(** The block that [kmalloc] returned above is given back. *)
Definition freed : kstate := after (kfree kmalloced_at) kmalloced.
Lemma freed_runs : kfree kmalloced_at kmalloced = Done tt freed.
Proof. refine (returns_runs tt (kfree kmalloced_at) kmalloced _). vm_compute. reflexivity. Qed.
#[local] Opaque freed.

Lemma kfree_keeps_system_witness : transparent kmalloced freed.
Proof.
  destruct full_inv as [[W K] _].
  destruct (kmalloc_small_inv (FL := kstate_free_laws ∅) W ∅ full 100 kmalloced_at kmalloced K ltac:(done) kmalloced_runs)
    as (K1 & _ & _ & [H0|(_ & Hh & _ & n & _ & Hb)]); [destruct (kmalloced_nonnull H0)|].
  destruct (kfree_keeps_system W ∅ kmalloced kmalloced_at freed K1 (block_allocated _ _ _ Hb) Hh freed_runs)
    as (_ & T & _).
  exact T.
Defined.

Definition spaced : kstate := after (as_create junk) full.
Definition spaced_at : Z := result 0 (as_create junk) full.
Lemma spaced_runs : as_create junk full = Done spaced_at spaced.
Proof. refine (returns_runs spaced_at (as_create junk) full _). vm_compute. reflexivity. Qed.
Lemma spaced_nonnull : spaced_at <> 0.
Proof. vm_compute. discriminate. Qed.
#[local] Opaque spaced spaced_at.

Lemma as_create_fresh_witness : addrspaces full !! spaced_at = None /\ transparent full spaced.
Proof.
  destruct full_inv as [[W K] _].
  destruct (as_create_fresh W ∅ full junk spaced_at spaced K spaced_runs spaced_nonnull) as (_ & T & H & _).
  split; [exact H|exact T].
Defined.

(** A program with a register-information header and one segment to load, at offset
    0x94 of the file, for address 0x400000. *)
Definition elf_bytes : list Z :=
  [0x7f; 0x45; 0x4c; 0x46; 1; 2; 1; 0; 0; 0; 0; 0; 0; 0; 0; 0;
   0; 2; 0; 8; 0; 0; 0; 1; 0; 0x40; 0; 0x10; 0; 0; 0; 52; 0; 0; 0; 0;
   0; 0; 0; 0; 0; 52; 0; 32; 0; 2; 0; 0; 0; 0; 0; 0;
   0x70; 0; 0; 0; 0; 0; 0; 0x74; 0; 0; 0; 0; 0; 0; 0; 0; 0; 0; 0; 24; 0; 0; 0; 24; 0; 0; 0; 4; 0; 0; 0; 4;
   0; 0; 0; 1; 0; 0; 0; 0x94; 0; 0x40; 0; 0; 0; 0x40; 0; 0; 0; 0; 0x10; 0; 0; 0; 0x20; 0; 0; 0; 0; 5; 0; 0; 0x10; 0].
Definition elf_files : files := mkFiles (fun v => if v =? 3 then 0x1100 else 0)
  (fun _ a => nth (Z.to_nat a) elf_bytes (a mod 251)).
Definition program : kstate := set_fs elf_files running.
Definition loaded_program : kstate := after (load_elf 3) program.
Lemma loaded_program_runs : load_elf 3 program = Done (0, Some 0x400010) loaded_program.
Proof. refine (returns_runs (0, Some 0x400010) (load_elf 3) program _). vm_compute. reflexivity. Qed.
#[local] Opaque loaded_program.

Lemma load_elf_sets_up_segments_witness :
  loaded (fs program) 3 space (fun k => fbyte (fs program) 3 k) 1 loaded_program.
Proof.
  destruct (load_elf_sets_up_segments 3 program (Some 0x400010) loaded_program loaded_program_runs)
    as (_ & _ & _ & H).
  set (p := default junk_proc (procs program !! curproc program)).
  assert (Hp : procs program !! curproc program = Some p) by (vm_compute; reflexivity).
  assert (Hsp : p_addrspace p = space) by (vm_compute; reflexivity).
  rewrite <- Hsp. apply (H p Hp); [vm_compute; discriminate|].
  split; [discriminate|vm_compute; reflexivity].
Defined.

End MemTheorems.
******
ASSIGNMENT: Scan the lines above for the word "freed", then copy each line that has it.

WORKED SOLUTION:
Definition freed : kstate := after (kfree kmalloced_at) kmalloced.
Lemma freed_runs : kfree kmalloced_at kmalloced = Done tt freed.
#[local] Opaque freed.
Lemma kfree_keeps_system_witness : transparent kmalloced freed.
  destruct (kfree_keeps_system W ∅ kmalloced kmalloced_at freed K1 (block_allocated _ _ _ Hb) Hh freed_runs)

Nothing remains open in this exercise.